Effects of Smokeless Tobacco on the Oral Epithelium of Tobacco Chewing Users

International Journal of Medical Research & Health Sciences (IJMRHS)
ISSN: 2319-5886 Indexed in: ESCI (Thomson Reuters)

Research - International Journal of Medical Research & Health Sciences ( 2021) Volume 10, Issue 7

Effects of Smokeless Tobacco on the Oral Epithelium of Tobacco Chewing Users

Vijay Laxmi Sharma*, Abhilasha Dadhich and Savita Yadav
Department of Anatomy, SMS Medical College, Jaipur, Rajasthan, India
*Corresponding Author:
Vijay Laxmi Sharma, Department of Anatomy, SMS Medical College, Jaipur, Rajasthan, India, Email:

Received: 02-Jun-2021 Accepted Date: Jul 23, 2021 ; Published: 30-Jul-2021, DOI: O


Background and Objective: The regular use of tobacco causes loss of cell cohesion, hyperkeratosis, and increased incidence of nuclear anomalies on the oral mucosa.

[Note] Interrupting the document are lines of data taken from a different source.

(** [_remove_duplicates] *)
Fixpoint _remove_duplicates
    (potential existing : list clip) (min_dur max_dur : T) : list clip :=
  match potential with
  | [] => []
  | clip :: rest =>
    let duration := sub (end_time clip) (start_time clip) in
    if negb (leb min_dur duration && leb duration max_dur)
    then _remove_duplicates rest existing min_dur max_dur
    else if _is_duplicate clip existing
    then _remove_duplicates rest existing min_dur max_dur
    else clip :: _remove_duplicates rest existing min_dur max_dur
  end.

(** The [for i in range(len(clips))] loop of [_text_tile], from the
    indices [idxs] on, with the loop variables [super_clips],
    [start_idx] and [super_idx]. *)
Fixpoint merge_loop
    (clips : list clip) (boundaries : list bool) (new_embeddings : list (vec T))
    (idxs : list nat) (super_clips : list clip) (start_idx super_idx : nat)
  : result (list clip) :=
  match idxs with
  | [] => Ok super_clips
  | i :: rest =>
    match nth_error boundaries i with
    | None => Raise IndexError
    | Some b =>
      if Bool.eqb b BOUNDARY then
        let end_idx := i in
        match nth_error clips start_idx, nth_error clips end_idx,
              nth_error new_embeddings super_idx with
        | Some first, Some final, Some emb =>
          let combined :=
            {| start_char := start_char first;
               end_char := end_char final;
               start_time := start_time first;
               end_time := end_time final;
               norm := norm2 emb |} in
          merge_loop clips boundaries new_embeddings rest
                     (super_clips ++ [combined])%list end_idx (S super_idx)
        | _, _, _ => Raise IndexError
        end
      else
        merge_loop clips boundaries new_embeddings rest
                   super_clips start_idx super_idx
    end
  end.
(** Decoding what [b64encode] wrote gives the bytes back. *)
Lemma b64decode_b64encode (bs : list byte) : b64decode (b64encode bs) = Some bs.
Proof.
  induction bs as [|a|a b|a b c bs IH] using triple_induction.
  - reflexivity.
  - cbn [b64encode].
    pose proof (sextets_spec (Byte.to_N a) 0 0 (byte_lt_256 a)
                  ltac:(lia) ltac:(lia)) as H.
    destruct (sextets _ _ _) as [[[s1 s2] s3] s4].
    destruct H as ((L1 & L2 & _) & E1 & _).
    destruct (b64_char_index s1 L1) as [I1 _], (b64_char_index s2 L2) as [I2 _].
    cbn [b64decode]. rewrite I1, I2. cbn.
    rewrite E1, Byte.of_to_N. reflexivity.
  - cbn [b64encode].
    pose proof (sextets_spec (Byte.to_N a) (Byte.to_N b) 0 (byte_lt_256 a)
                  (byte_lt_256 b) ltac:(lia)) as H.
    destruct (sextets _ _ _) as [[[s1 s2] s3] s4].
    destruct H as ((L1 & L2 & L3 & _) & E1 & E2 & _).
    destruct (b64_char_index s1 L1) as [I1 _], (b64_char_index s2 L2) as [I2 _],
      (b64_char_index s3 L3) as [I3 P3].
    cbn [b64decode]. rewrite I1, I2, P3, I3. cbn.
    rewrite E1, E2, !Byte.of_to_N. reflexivity.
  - cbn [b64encode]. pose proof (b64decode_block a b c (b64encode bs)) as H.
    destruct (sextets _ _ _) as [[[s1 s2] s3] s4]. rewrite H, IH. reflexivity.
Qed.

Example b64encode_Man : b64encode (list_byte_of_string "Man") = "TWFu".
Proof. reflexivity. Qed.

Example b64encode_Ma : b64encode (list_byte_of_string "Ma") = "TWE=".
Proof. reflexivity. Qed.

Example b64encode_M : b64encode (list_byte_of_string "M") = "TQ==".
Proof. reflexivity. Qed.

(** ** The endpoints *)

Lemma validate_in_bounds m (v : Z) :
  validate (max_tokens_annotation m) (Some v) = true ↔ 128 ≤ v ≤ MAX_TOKENS m.
Proof.
  unfold max_tokens_annotation. simpl.
  rewrite andb_true_r, andb_true_iff, !Z.leb_le. reflexivity.
Qed.

Lemma or_empty_default (x : option string) : or_empty x = default "" x.
Proof.
  destruct x as [s|]; [|reflexivity]. simpl.
  destruct (String.eqb_spec s ""); congruence.
Qed.

(** Every stream delivers some chunks that have a choice and then ends,
    raises, or delivers a chunk with no choice. *)
Lemma stream_shape (s : stream) :
  ∃ cs, Forall has_choice cs
        ∧ (s = stream_of cs StreamEnd
           ∨ (∃ e, s = stream_of cs (StreamRaise e))
           ∨ (∃ c rest, choices c = [] ∧ s = stream_of cs (StreamChunk c rest))).
Proof.
  induction s as [|c rest (cs & Hcs & IH)|e].
  - exists []. split; [constructor|]. by left.
  - destruct (choices c) as [|ch chs] eqn:Hc.
    + exists []. split; [constructor|]. right. right. by exists c, rest.
    + exists (c :: cs). split.
      * constructor; [|done]. unfold has_choice. by rewrite Hc.
      * destruct IH as [->|[[e ->]|(c' & rest' & ? & ->)]]; simpl; eauto 8.
  - exists []. split; [constructor|]. right. left. by exists e.
Qed.

(** C1 (as the code has it): in a call of generate or sights with valid
    arguments, when creating the completion or reading its stream (the
    body of the try statement) fails with an Exception after the chunks
    [cs], the endpoint yields the texts of [cs], then the notice once as
    the last element, logs the error, and returns normally.  For sights
    with an image this is said of the calls in which the image was
    written, which happens before the try statement. *)
Theorem failure_is_contained m client Image save_png
    (prompt : option string) (max_tokens : option Z) cs e :
  validate (max_tokens_annotation m) max_tokens = true →
  isinstance_Exception e = true →
  let p := default DEFAULT_PROMPT prompt in
  let mt := default (MAX_TOKENS m) max_tokens in
  let contained req :=
    Streamed (Gen (map chunk_text cs ++ [NOTICE]) [req] [e] (Returned tt)) in
  (fails_after client (chat_request m [TextBlock p] mt) cs e →
     api_generate m client prompt max_tokens
       = contained (chat_request m [TextBlock p] mt)
     ∧ api_sights m client Image save_png prompt None max_tokens
       = contained (chat_request m [TextBlock p] mt))
  ∧ (∀ img png,
       save_png img = Returned png →
       fails_after client
         (chat_request m [ImageUrlBlock (png_data_uri png); TextBlock p] mt) cs e →
       api_sights m client Image save_png prompt (Some img) max_tokens
       = contained (chat_request m [ImageUrlBlock (png_data_uri png); TextBlock p] mt)).
Proof.
  intros Hv He p mt contained. subst p mt contained.
  unfold api_generate, api_sights. rewrite Hv.
  assert (Hrelay : ∀ req, fails_after client req cs e →
            try_except_Exception
              (completion ← create client req;
               async_for completion (λ chunk,
                 c ← item0 (choices chunk);
                 yield (or_empty (delta_content (choice_delta c)))))
              (λ e, logger_error e ;; yield NOTICE ;; mret tt)
            = Gen (map chunk_text cs ++ [NOTICE]) [req] [e] (Returned tt)).
  { intros req Hf. revert He.
    destruct Hf as [e' Hc|cs' e' Hc Hcs|cs' c rest Hc Hcs Hno]; intros He.
    - by apply relay_create_raises.
    - by apply relay_stream_raises.
    - by apply (relay_stream_no_choice client req cs' c rest). }
  split.
  - intros Hf. split.
    + rewrite generate_relay. f_equal. by apply Hrelay.
    + rewrite sights_relay_text. f_equal. by apply Hrelay.
  - intros img png Hs Hf.
    rewrite (sights_relay_image m client Image save_png _ img png _ Hs).
    f_equal. by apply Hrelay.
Qed.

Lemma failure_is_contained_witness :
  validate (max_tokens_annotation mistral) (Some 128) = true
  ∧ isinstance_Exception APIConnectionError = true
  ∧ api_generate mistral dropping_client (Some "ping") (Some 128)
    = Streamed (Gen ["p"; "o"; NOTICE] [chat_request mistral [TextBlock "ping"] 128]
                    [APIConnectionError] (Returned tt)).
Proof.
  split; [reflexivity|]. split; [reflexivity|].
  refine (proj1 (proj1 (failure_is_contained mistral dropping_client
            sample_image sample_save_png (Some "ping") (Some 128)
            [text_chunk "p"; text_chunk "o"] APIConnectionError _ _) _)).
  - reflexivity.
  - reflexivity.
  - apply fails_stream; [reflexivity|]. repeat constructor; discriminate.
Defined.

(** C1 as stated fails for sights: writing the image is part of building
    the request and stands before the try statement; when it raises,
    nothing is yielded, the notice included, and the exception leaves
    the endpoint. *)
Lemma sights_construction_failure_escapes :
  validate (max_tokens_annotation mistral) None = true
  ∧ sample_save_png (SampleImage "F" [x00]) = Raised OSError
  ∧ isinstance_Exception OSError = true
  ∧ api_sights mistral dropping_client sample_image sample_save_png
      None (Some (SampleImage "F" [x00])) None
    = Streamed (Gen [] [] [] (Raised OSError))
  ∧ ¬ (∃ g, api_sights mistral dropping_client sample_image sample_save_png
              None (Some (SampleImage "F" [x00])) None = Streamed g
            ∧ last (yielded g) = Some NOTICE
            ∧ ending_of g = Returned tt).
Proof.
  repeat split; try (vm_compute; reflexivity).
  intros (g & Hg & Hy & _). vm_compute in Hg. injection Hg as <-.
  discriminate Hy.
Qed.

(** C8 (as the code has it): the chunks read from the completion that
    have a first choice are re-emitted one string per chunk, in the
    order received, whatever the stream does next; a chunk whose delta
    has no content gives the empty string, which is emitted like any
    other; when the stream ends, these strings are the whole output.
    A chunk whose choices are empty is not re-emitted: reading its
    first choice raises IndexError, so the notice follows the strings
    emitted so far and the output ends there. *)
Theorem chunks_are_relayed m client Image save_png prompt max_tokens cs tail :
  Forall has_choice cs →
  let relays (g : gen unit) (req : request) :=
    (∃ rest, yielded g = map chunk_text cs ++ rest)
    ∧ (tail = StreamEnd → g = Gen (map chunk_text cs) [req] [] (Returned tt)) in
  (client (chat_request m [TextBlock prompt] max_tokens)
     = Returned (stream_of cs tail) →
   relays (generate m client prompt max_tokens)
          (chat_request m [TextBlock prompt] max_tokens)
   ∧ relays (sights m client Image save_png prompt None max_tokens)
            (chat_request m [TextBlock prompt] max_tokens))
  ∧ (∀ img png,
       save_png img = Returned png →
       client (chat_request m [ImageUrlBlock (png_data_uri png); TextBlock prompt]
                 max_tokens)
         = Returned (stream_of cs tail) →
       relays (sights m client Image save_png prompt (Some img) max_tokens)
              (chat_request m [ImageUrlBlock (png_data_uri png); TextBlock prompt]
                 max_tokens))
  ∧ (∀ x chs, chunk_text (Chunk (Choice (Delta x) :: chs)) = default "" x)
  ∧ (∀ c rest,
       choices c = [] →
       client (chat_request m [TextBlock prompt] max_tokens)
         = Returned (stream_of cs (StreamChunk c rest)) →
       generate m client prompt max_tokens
         = Gen (map chunk_text cs ++ [NOTICE])
               [chat_request m [TextBlock prompt] max_tokens] [IndexError]
               (Returned tt)
       ∧ sights m client Image save_png prompt None max_tokens
         = Gen (map chunk_text cs ++ [NOTICE])
               [chat_request m [TextBlock prompt] max_tokens] [IndexError]
               (Returned tt)).
Proof.
  intros Hcs relays. subst relays. cbv beta.
  split; [|split; [|split]].
  - intros Hc. rewrite generate_relay, sights_relay_text.
    split; (split; [by apply (relay_stream_prefix client _ cs tail)|]);
      intros ->; by apply relay_stream_ends.
  - intros img png Hs Hc. rewrite (sights_relay_image _ _ _ _ _ _ png _ Hs).
    split; [by apply (relay_stream_prefix client _ cs tail)|].
    intros ->. by apply relay_stream_ends.
  - intros x chs. unfold chunk_text. simpl. apply or_empty_default.
  - intros c rest Hno Hc. rewrite generate_relay, sights_relay_text.
    split; by apply (relay_stream_no_choice client _ cs c rest).
Qed.

Lemma chunks_are_relayed_witness :
  Forall has_choice [text_chunk "p"; text_chunk "o"; empty_chunk;
                     text_chunk "n"; text_chunk "g"]
  ∧ generate mistral pong_client "ping" 128
    = Gen ["p"; "o"; ""; "n"; "g"] [chat_request mistral [TextBlock "ping"] 128]
          [] (Returned tt).
Proof.
  assert (H : Forall has_choice [text_chunk "p"; text_chunk "o"; empty_chunk;
                                 text_chunk "n"; text_chunk "g"])
    by (repeat constructor; discriminate).
  split; [exact H|].
  refine (proj2 (proj1 (proj1 (chunks_are_relayed mistral pong_client
            sample_image sample_save_png "ping" 128 _ StreamEnd H) _)) _);
    reflexivity.
Defined.

(** C8 as stated fails: a chunk with no choices is not re-emitted as the
    empty string; the notice takes its place and the chunks after it
    are not read. *)
Lemma choiceless_chunk_ends_relay :
  generate mistral choiceless_client "ping" 128
  = Gen ["p"; NOTICE] [chat_request mistral [TextBlock "ping"] 128]
        [IndexError] (Returned tt)
  ∧ yielded (generate mistral choiceless_client "ping" 128) ≠ ["p"; ""; "o"].
Proof.
  split; [vm_compute; reflexivity|].
  intros H. vm_compute in H. discriminate H.
Qed.




(** C4: a valid call of sights with an image whose PNG bytes are [png]
    sends one request whose single user message has the image block
    first and the text block second; the image URL is
    'data:image/png;base64,' followed by the base64 text of [png], and
    decoding that text gives [png] back. *)
Theorem sights_sends_image_data_uri m client Image save_png
    (prompt : option string) img png (max_tokens : option Z) :
  validate (max_tokens_annotation m) max_tokens = true →
  save_png img = Returned png →
  dispatched (api_sights m client Image save_png prompt (Some img) max_tokens)
  = [Request (model_id m)
       [Message "user"
          [ImageUrlBlock ("data:image/png;base64," +:+ b64encode png);
           TextBlock (default DEFAULT_PROMPT prompt)]]
       true (default (MAX_TOKENS m) max_tokens)]
  ∧ b64decode (b64encode png) = Some png.
Proof.
  intros Hv Hs. split; [|apply b64decode_b64encode].
  unfold api_sights. rewrite Hv. simpl.
  rewrite (sights_relay_image _ _ _ _ _ _ png _ Hs). apply relay_sent.
Qed.

Lemma sights_sends_image_data_uri_witness :
  validate (max_tokens_annotation mistral) (Some 256) = true
  ∧ sample_save_png (SampleImage "RGB" [x00; xff; x10]) 
    = Returned (list_byte_of_string "PNG" ++ [x00; xff; x10])
  ∧ dispatched (api_sights mistral pong_client sample_image sample_save_png
                  (Some "what is this?") (Some (SampleImage "RGB" [x00; xff; x10]))
                  (Some 256))
    = [Request (model_id mistral)
         [Message "user"
            [ImageUrlBlock "data:image/png;base64,UE5HAP8Q";
             TextBlock "what is this?"]]
         true 256]
  ∧ b64decode "UE5HAP8Q" = Some (list_byte_of_string "PNG" ++ [x00; xff; x10]).
Proof.
  split; [reflexivity|]. split; [reflexivity|].
  exact (sights_sends_image_data_uri mistral pong_client sample_image
           sample_save_png (Some "what is this?")
           (SampleImage "RGB" [x00; xff; x10])
           (list_byte_of_string "PNG" ++ [x00; xff; x10]) (Some 256)
           eq_refl eq_refl).
Defined.

(** C5 (as the code has it): when writing the supplied image as PNG
    fails in a valid call of sights, the exception leaves the endpoint:
    the image is written before the try block is entered, so nothing is
    yielded (no notice), nothing is logged by the endpoint, and no
    request is sent. *)
Theorem sights_save_failure_escapes m client Image save_png
    (prompt : option string) img e (max_tokens : option Z) :
  validate (max_tokens_annotation m) max_tokens = true →
  save_png img = Raised e →
  api_sights m client Image save_png prompt (Some img) max_tokens
  = Streamed (Gen [] [] [] (Raised e)).
Proof.
  intros Hv Hs. unfold api_sights. rewrite Hv.
  by rewrite (sights_save_raises _ _ _ _ _ _ e _ Hs).
Qed.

Thus, the study was conducted to observe the impact of chewing tobacco on the nuclear changes in oral epithelial cells. Methodology: This was a prospective observational study conducted on 100 tobacco chewing subjects ranging from 20 to 70 years in age. The nuclear aberrations such as multi-nucleation, bi-nucleation, pyknosis, karyorrhexis, karyolysis, and condensed chromatin in Papanicolaou stained buccal smears. The t-test was applied to know the statistical significance. Results: The distribution of frequency of multi-nucleation, bi-nucleation, and condensed chromatin proved to be significantly higher. The overall results of pyknosis, karyolysis, karyorrhexis did not reach the level of significance. Conclusion: Microscopically examined nuclear changes are a useful tool in the early diagnosis of oral carcinoma.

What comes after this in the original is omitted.